When Infinite was first announced, I (and many others) had assumed that it would just be an official release of the New Horizons total conversion mod for Stellaris. That mod was huge, offering tons of factions and covering the entire breadth of Star Trek canon from the Original Series all the way through Discovery (and even some Kelvin-verse-inspired content). Unfortunately, that ended up not being the case, and Star Trek: Infinite proves to be a major downgrade from New Horizons.

The "New Horizons" mod for Stellaris included all eras of Star Trek.

Despite its title, Star Trek: Infinite is surprisingly scaled back in scope. It only includes the Alpha and Beta Quadrants, and only 4 playable factions: the Federation, Klingons, Romulans, and Cardassians. I understand not including factions like the Dominion and Borg as playable factions. They actually make more sense as a form of "final boss" that invades the Alpha or Beta Quadrants to provide a late-game challenge that could help make the end-game of a 4-x strategy less tedious, less easy, and more interesting. And I also understand not including smaller, "alien-of-the-week" factions like the Gorn, Tholian, or Sheliak as playable factions. Although I wish more of them would show up as NPC factions. But I really think that factions like the Ferengi Alliance and maybe even the Breen should have been included. The Federation is peaceful and diplomatic, while the other 3 factions are (broadly speaking) different flavors of militaristic. The mercantile, yet exploitative trade-based play style of the Ferengi would have been a good change of pace from the other factions.

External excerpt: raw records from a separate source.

(* ===== verification/SocksDialer.v ===== *)
(** * The dialer of SOCKS (proxy/x_net_socks.go, proxy/x_net_proxy.go).

    DialContext, DialWithConn and Dial around the handshake of Handshake.v,
    the errors that they return, and the calls that they make: to dial the
    proxy, through the forwarder or not, and to close the connection.  The
    command of a dialer is CONNECT, as NewDialer sets it; what comes of dialing
    is a parameter. *)

From S2P Require Import Prelude GoStrings Url Proxy Dial Handshake.

Open Scope go_scope.
#[local] Arguments bs : simpl never.

(** ** Names *)

Definition socks_cmdBind : Z := 2.

Definition Command_String (cmd : Z) : gostring :=
  if cmd =? socks_CmdConnect then bs "socks connect"
  else if cmd =? socks_cmdBind then bs "socks bind"
  else bs "socks " ++ Itoa cmd.

Definition Reply_String (code : Z) : gostring :=
  match code with
  | 0 => bs "succeeded"
  | 1 => bs "general SOCKS server failure"
  | 2 => bs "connection not allowed by ruleset"
  | 3 => bs "network unreachable"
  | 4 => bs "host unreachable"
  | 5 => bs "connection refused"
  | 6 => bs "TTL expired"
  | 7 => bs "command not supported"
  | 8 => bs "address type not supported"
  | _ => bs "unknown code: " ++ Itoa code
  end.

(** Each code has a name of its own. *)
Lemma Reply_String_inj a b : 0 <= a < 256 → 0 <= b < 256 → Reply_String a = Reply_String b → a = b.
Proof.
  intros Ha Hb E.
  assert (NoDup (Reply_String ∘ Z.of_nat <$> seq 0 256)) as H by by_compute.
  assert (∀ x, 0 <= x < 256 → (Reply_String ∘ Z.of_nat <$> seq 0 256) !! Z.to_nat x = Some (Reply_String x)) as Hl.
  { intros x Hx. rewrite list_lookup_fmap, lookup_seq_lt by lia. cbn [fmap option_fmap option_map compose Nat.add].
    by rewrite Z2Nat.id by lia. }
  assert (Z.to_nat a = Z.to_nat b); [|lia].
  eapply NoDup_lookup; [exact H|apply (Hl a Ha)|rewrite E; apply (Hl b Hb)].
Qed.

Section dialer.
Context (net_ParseIP : gostring → option (list Z + list Z)) (IP_String : host_addr → gostring).
(** net.Dial, of an address on a network. *)
Context (net_Dial : gostring → gostring → option wire).

(** ** Addresses *)

(** [None]: a nil address. *)
Definition Addr_String (a : option socks_Addr) : gostring :=
  match a with
  | None => bs "<nil>"
  | Some a =>
      let port := Itoa (a_Port a) in
      match a_host a with
      | Name n => JoinHostPort n port
      | ip => JoinHostPort (IP_String ip) port
      end
  end.

Definition to_addr (s : gostring) : option socks_Addr :=
  '(host, port) ← socks_splitHostPort s;
  Some (MkAddr (match net_ParseIP host with
                | Some (inl b) => IPv4 b
                | Some (inr b) => IPv6 b
                | None => Name host
                end) port).

(** ** The dialer *)

Record socks_Dialer := MkDialer {
  cmd : Z; proxyNetwork : gostring; proxyAddress : gostring;
  ProxyDial : option (gostring → gostring → option wire);
  d_auth : option (gostring * gostring) }.

Definition socks_NewDialer (network address : gostring) : socks_Dialer :=
  MkDialer socks_CmdConnect network address None None.

(** A forwarder gives the ProxyDial. *)
Definition proxy_SOCKS5 (network address : gostring) (auth : option (gostring * gostring))
    (forward : option (gostring → gostring → option wire)) : socks_Dialer :=
  let d := socks_NewDialer network address in
  MkDialer (cmd d) (proxyNetwork d) (proxyAddress d) forward auth.

Inductive cause := ErrNotTcp | ErrCommand | ErrNilContext | ErrDial | ErrConnect.

Record OpError := MkOpError {
  e_Op : gostring; e_Net : gostring; e_Source : option socks_Addr; e_Addr : option socks_Addr; e_Err : cause }.

Definition validateTarget (d : socks_Dialer) (network : gostring) : option cause :=
  if negb (is_tcp network) then Some ErrNotTcp
  else if (cmd d =? socks_CmdConnect) || (cmd d =? socks_cmdBind) then None
  else Some ErrCommand.

(** [pathAddrs] for an error: nothing when either cannot be read. *)
Definition pathAddrs (d : socks_Dialer) (address : gostring) : option (socks_Addr * socks_Addr) :=
  proxy ← to_addr (proxyAddress d); dst ← to_addr address; Some (proxy, dst).

Definition op_error (d : socks_Dialer) (network address : gostring) (err : cause) : OpError :=
  MkOpError (Command_String (cmd d)) network (fst <$> pathAddrs d address) (snd <$> pathAddrs d address) err.

(** The connection [c] is the caller's. *)
Definition DialWithConn (d : socks_Dialer) (ctx_nil : bool) (network address : gostring) (c : wire)
    : (OpError + socks_Addr) * wire :=
  match validateTarget d network with
  | Some err => (inl (op_error d network address err), c)
  | None =>
      if ctx_nil then (inl (op_error d network address ErrNilContext), c)
      else match connect net_ParseIP (d_auth d) address c with
           | (Some a, c) => (inr a, c)
           | (None, c) => (inl (op_error d network address ErrConnect), c)
           end
  end.

(** *** Calls *)

(** The calls of a dial: the proxy is dialed, by the forwarder or directly; a
    connection is closed, as it is then. *)
Inductive call := Dials (forwarded : bool) (network address : gostring) | Closes (c : wire).

(** What a function returns, with the calls it has made. *)
Definition traced (A : Type) : Type := list call → A * list call.

#[export] Instance traced_ret : MRet traced := λ A a t, (a, t).
#[export] Instance traced_bind : MBind traced := λ A B f m t, let '(a, t) := m t in f a t.

Definition dial_proxy (d : socks_Dialer) : traced (option wire) := λ t,
  match ProxyDial d with
  | Some dial => (dial (proxyNetwork d) (proxyAddress d), t ++ [Dials true (proxyNetwork d) (proxyAddress d)])
  | None => (net_Dial (proxyNetwork d) (proxyAddress d), t ++ [Dials false (proxyNetwork d) (proxyAddress d)])
  end.

Definition Close (c : wire) : traced unit := λ t, (tt, t ++ [Closes c]).

(** What comes of a dial: an error, or a connection, with the bound address if
    it is kept. *)
Inductive dialed :=
  | Failed (e : OpError)
  | Dialed (boundAddr : option socks_Addr) (c : wire).

Definition DialContext (d : socks_Dialer) (ctx_nil : bool) (network address : gostring) : traced dialed :=
  match validateTarget d network with
  | Some err => mret (Failed (op_error d network address err))
  | None =>
      if ctx_nil then mret (Failed (op_error d network address ErrNilContext))
      else
        c ← dial_proxy d;
        match c with
        | None => mret (Failed (op_error d network address ErrDial))
        | Some c =>
            match connect net_ParseIP (d_auth d) address c with
            | (None, c) => _ ← Close c; mret (Failed (op_error d network address ErrConnect))
            | (Some a, c) => mret (Dialed (Some a) c)
            end
        end
  end.

(** The deprecated one: the raw connection. *)
Definition Dial (d : socks_Dialer) (network address : gostring) : traced dialed :=
  match validateTarget d network with
  | Some err => mret (Failed (op_error d network address err))
  | None =>
      c ← dial_proxy d;
      match c with
      | None => mret (Failed (op_error d network address ErrDial))
      | Some c =>
          match DialWithConn d false network address c with
          | (inl e, c) => _ ← Close c; mret (Failed e)
          | (inr _, c) => mret (Dialed None c)
          end
      end
  end.

(** BoundAddr of what was dialed. *)
Definition BoundAddr (r : dialed) : option socks_Addr :=
  match r with Dialed a _ => a | Failed _ => None end.

(** ** What they return *)

(** Dial is DialContext without the bound address. *)
Lemma Dial_DialContext d network address t :
  Dial d network address t =
  let '(r, t) := DialContext d false network address t in
  (match r with Dialed _ c => Dialed None c | f => f end, t).
Proof.
  unfold Dial, DialContext, mbind, traced_bind. destruct (validateTarget d network) eqn:E; [done|].
  destruct (dial_proxy d t) as [[c|] t1]; [|done]. unfold DialWithConn. rewrite E.
  by destruct (connect _ _ _ c) as [[a|] c'].
Qed.

(** An address with a host that is a name, written as net.JoinHostPort does,
    is the string of its socks_Addr. *)
Lemma to_addr_String host port :
  net_ParseIP host = None → (91 ∉ host) → (93 ∉ host) → 1 <= port <= 65535 →
  ∃ a, to_addr (JoinHostPort host (Itoa port)) = Some a ∧ Addr_String (Some a) = JoinHostPort host (Itoa port).
Proof.
  intros Hip H1 H2 Hp. pose proof (Itoa_bounds port ltac:(lia)) as Hd. rewrite Forall_forall in Hd.
  assert (∀ c, ¬ 48 <= c <= 57 → c ∉ Itoa port) as Hno by (intros c Hc Hin; by apply Hc, Hd).
  exists (MkAddr (Name host) port). split; [|done]. unfold to_addr, socks_splitHostPort.
  rewrite SplitHostPort_JoinHostPort by (done || (apply Hno; lia)). simpl. unfold Atoi.
  rewrite ParseInt_Itoa by lia. simpl. zif. simpl. by rewrite Hip.
Qed.

(** What comes of dialing the proxy, and the call. *)
Definition dialing (d : socks_Dialer) : option wire :=
  match ProxyDial d with Some dial => dial | None => net_Dial end (proxyNetwork d) (proxyAddress d).

Definition to_proxy (d : socks_Dialer) : call :=
  Dials (match ProxyDial d with Some _ => true | None => false end) (proxyNetwork d) (proxyAddress d).

Lemma dial_proxy_eq d t : dial_proxy d t = (dialing d, t ++ [to_proxy d]).
Proof. unfold dial_proxy, dialing, to_proxy. by destruct (ProxyDial d). Qed.

(** The report of an error. *)
Definition reported (d : socks_Dialer) (network address : gostring) (e : OpError) : Prop :=
  e_Op e = Command_String (cmd d) ∧ e_Net e = network ∧
  (∀ proxy dst, to_addr (proxyAddress d) = Some proxy → to_addr address = Some dst →
     e_Source e = Some proxy ∧ e_Addr e = Some dst) ∧
  (to_addr (proxyAddress d) = None ∨ to_addr address = None → e_Source e = None ∧ e_Addr e = None).

Lemma op_error_reported d network address err : reported d network address (op_error d network address err).
Proof.
  split_and!; [done|done|intros p t Hp Ht|intros [H|H]]; unfold op_error, pathAddrs; cbn [e_Source e_Addr].
  - by rewrite Hp, Ht.
  - by rewrite H.
  - rewrite H. by destruct (to_addr (proxyAddress d)).
Qed.

(** C40: a dial through SOCKS makes exactly these calls: none when the network
    is not TCP, the command is unknown or there is no context, and then it
    fails; else one dial of the proxy, by the forwarder when there is one; and
    when the handshake fails the connection, and nothing else, is closed. A
    connection that is returned is the one that was dialed, as the handshake
    left it, and is not closed. An error has the operation, the network, and
    the addresses of the proxy and of the target unless one of them cannot be
    read. *)
Theorem dial_reports d ctx_nil network address :
  match DialContext d ctx_nil network address [] with
  | (Failed e, calls) =>
      reported d network address e ∧
      (is_tcp network = false → e_Err e = ErrNotTcp) ∧
      match e_Err e with
      | ErrNotTcp => is_tcp network = false ∧ calls = []
      | ErrCommand => cmd d ≠ socks_CmdConnect ∧ cmd d ≠ socks_cmdBind ∧ calls = []
      | ErrNilContext => ctx_nil = true ∧ calls = []
      | ErrDial => dialing d = None ∧ calls = [to_proxy d]
      | ErrConnect => ∃ w0 w, dialing d = Some w0 ∧ connect net_ParseIP (d_auth d) address w0 = (None, w) ∧
          calls = [to_proxy d; Closes w]
      end
  | (Dialed a w, calls) =>
      is_tcp network = true ∧ ctx_nil = false ∧ calls = [to_proxy d] ∧
      ∃ w0 bound, a = Some bound ∧ dialing d = Some w0 ∧
        connect net_ParseIP (d_auth d) address w0 = (Some bound, w)
  end.
Proof.
  pose proof (op_error_reported d network address) as He.
  unfold DialContext, mbind, traced_bind, validateTarget. destruct (is_tcp network) eqn:Et; cbn [negb].
  2:{ split; [apply He|done]. }
  destruct (_ || _) eqn:Ec.
  2:{ apply orb_false_iff in Ec as [?%Z.eqb_neq ?%Z.eqb_neq]. by split; [apply He|]. }
  destruct ctx_nil; [split; [apply He|done]|]. rewrite dial_proxy_eq.
  destruct (dialing d) as [w0|] eqn:Ed; [|split; [apply He|done]].
  destruct (connect _ _ _ w0) as [[a|] w] eqn:Ew; cbn.
  - split_and!; [done..|]. by exists w0, a.
  - split; [apply He|]. split; [done|]. by exists w0, w.
Qed.
End dialer.

(** ** At work *)

(** A server that refuses. *)
Definition refusing (_ _ : gostring) : option wire := Some (MkWire (select_method 0 ++ reply_to 5 relay_bound) []).

Definition ex_socks : socks_Dialer := proxy_SOCKS5 (bs "tcp") (bs "127.0.0.1:1080") None (Some refusing).

(** The proxy is dialed by the forwarder, and its connection is closed. *)
Example ex_refused :
  match DialContext no_literal (λ _ _, None) ex_socks false (bs "tcp") (bs "example.org:443") [] with
  | (Failed e, calls) => e_Err e = ErrConnect ∧ Addr_String (λ _, []) (e_Addr e) = bs "example.org:443" ∧
      take 1 calls = [Dials true (bs "tcp") (bs "127.0.0.1:1080")] ∧ length calls = 2%nat
  | _ => False
  end.
Proof. vm_compute. by split_and!. Qed.

(** Nothing is dialed for another network. *)
Example ex_udp :
  match DialContext no_literal (λ _ _, None) ex_socks false (bs "udp") (bs "example.org:443") [] with
  | (Failed e, calls) => e_Err e = ErrNotTcp ∧ calls = []
  | _ => False
  end.
Proof. vm_compute. by split_and!. Qed.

Worse yet, however, is that Infinite doesn't cover the breadth of Star Trek history that I had hoped it would. The game begins with the Romulan attack on Khitomer, for which Worf's father was framed, and shortly after the Cardassian occupation of Bajor. And [spoiler alert!] the Borg start appearing at the fringes of Federation and Romulan space within an hour or 2 of starting a new game. It takes place entirely within the scope of The Next Generation, and does not contain any content from Enterprise, The Original Series, or the "lost era" between The Undiscovered Country and Next Generation.

Star Trek: Infinite is limited in scope,
taking place entirely within TNG era, and having only 4 playable factions.

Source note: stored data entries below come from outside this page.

Module RegistrationStatus.
Inductive t := PENDING | CONFIRMED | WAITLIST | OFFERED | CANCELLED | REFUNDED.
Definition eqb (a b : t) : bool :=
  match a, b with
  | PENDING, PENDING | CONFIRMED, CONFIRMED | WAITLIST, WAITLIST
  | OFFERED, OFFERED | CANCELLED, CANCELLED | REFUNDED, REFUNDED => true
  | _, _ => false
  end.
End RegistrationStatus.

Module PaymentStatus.
Inductive t := NOT_REQUIRED | PENDING | PAID | FAILED | REFUNDED.
Definition eqb (a b : t) : bool :=
  match a, b with
  | NOT_REQUIRED, NOT_REQUIRED | PENDING, PENDING | PAID, PAID
  | FAILED, FAILED | REFUNDED, REFUNDED => true
  | _, _ => false
  end.
End PaymentStatus.

Module EventStatus.
Inductive t := DRAFT | PUBLISHED | CANCELLED | COMPLETED.
Definition eqb (a b : t) : bool :=
  match a, b with
  | DRAFT, DRAFT | PUBLISHED, PUBLISHED | CANCELLED, CANCELLED
  | COMPLETED, COMPLETED => true
  | _, _ => false
  end.
End EventStatus.

(** ** Rows *)

Module User.
Record t := mk {
  id : Z;
  email : string;
  first_name : string;
  last_name : string
}.
End User.

Module Event.
Record t := mk {
  id : Z;
  title : string;
  status : EventStatus.t;
  is_free : bool;
  capacity : Z;
  available_seats : Z;
  start_date : time;
  currency : string;
  organizer_id : Z;
  category_id : option Z
}.
Definition set_available_seats (v : Z) (e : t) : t :=
  mk (id e) (title e) (status e) (is_free e) (capacity e) v
     (start_date e) (currency e) (organizer_id e) (category_id e).
End Event.

Module Ticket.
Record t := mk {
  id : Z;
  event_id : Z;
  name : string;
  price : float;
  quantity_available : Z;
  quantity_sold : Z;
  is_active : bool
}.
Definition set_quantity_sold (v : Z) (k : t) : t :=
  mk (id k) (event_id k) (name k) (price k) (quantity_available k) v
     (is_active k).
(** [Ticket.is_sold_out] *)
Definition is_sold_out (k : t) : bool :=
  quantity_available k <=? quantity_sold k.
End Ticket.

Module Category.
Record t := mk {
  id : Z;
  custom_commission_rate : option float
}.
End Category.

Module CommissionSettings.
Record t := mk {
  default_commission_rate : float;
  minimum_commission_amount : float;
  is_active : bool
}.
End CommissionSettings.

Module CommissionTransaction.
Record t := mk {
  registration_id : Z;
  event_id : Z;
  organizer_id : Z;
  ticket_amount : float;
  commission_rate : float;
  commission_amount : float;
  net_amount : float;
  currency : option string;
  stripe_payment_intent_id : option string
}.
End CommissionTransaction.

Module Registration.
Record t := mk {
  id : Z;
  registration_type : RegistrationType.t;
  event_id : Z;
  user_id : option Z;
  ticket_id : option Z;
  guest_first_name : option string;
  guest_last_name : option string;
  guest_email : option string;
  waitlist_joined_at : option time;
  offer_expires_at : option time;
  status : RegistrationStatus.t;
  payment_status : PaymentStatus.t;
  amount_paid : float;
  currency : option string;
  stripe_session_id : option string;
  stripe_payment_intent_id : option string;
  qr_code_url : option string;
  qr_code_data : option string;
  scanned_count : Z;
  first_scan_at : option time;
  last_scan_at : option time;
  email_sent : bool;
  email_sent_at : option time;
  created_at : time
}.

Unfortunately, Paradox killed support for this game prematurely, and it will not be seeing any additional updates or DLC. Initially, I had expected to see a lot of DLC that would fill in the gaps, because Paradox has always been known for the ridiculous amount of DLC that they always sell for their games. I expected to see DLC packs that would push the start of the game back to the 22nd or 23rd centuries and include Enterprise, Original Series, and "Lost Era" ships and storylines. I thought maybe we would see factions like the Ferengi, Gorn, Tholians, Kzinti, Xindi, Sheliak, and maybe even the Vulcans and Andorians show up as playable factions. And I had also anticipated expansions that might add Gamma and Delta Quadrant content, such as playable Dominion, Breen, Kazon, Vidiian, Krenim, Hirogen, and maybe even Borg factions, while also expanding the size of the galaxy.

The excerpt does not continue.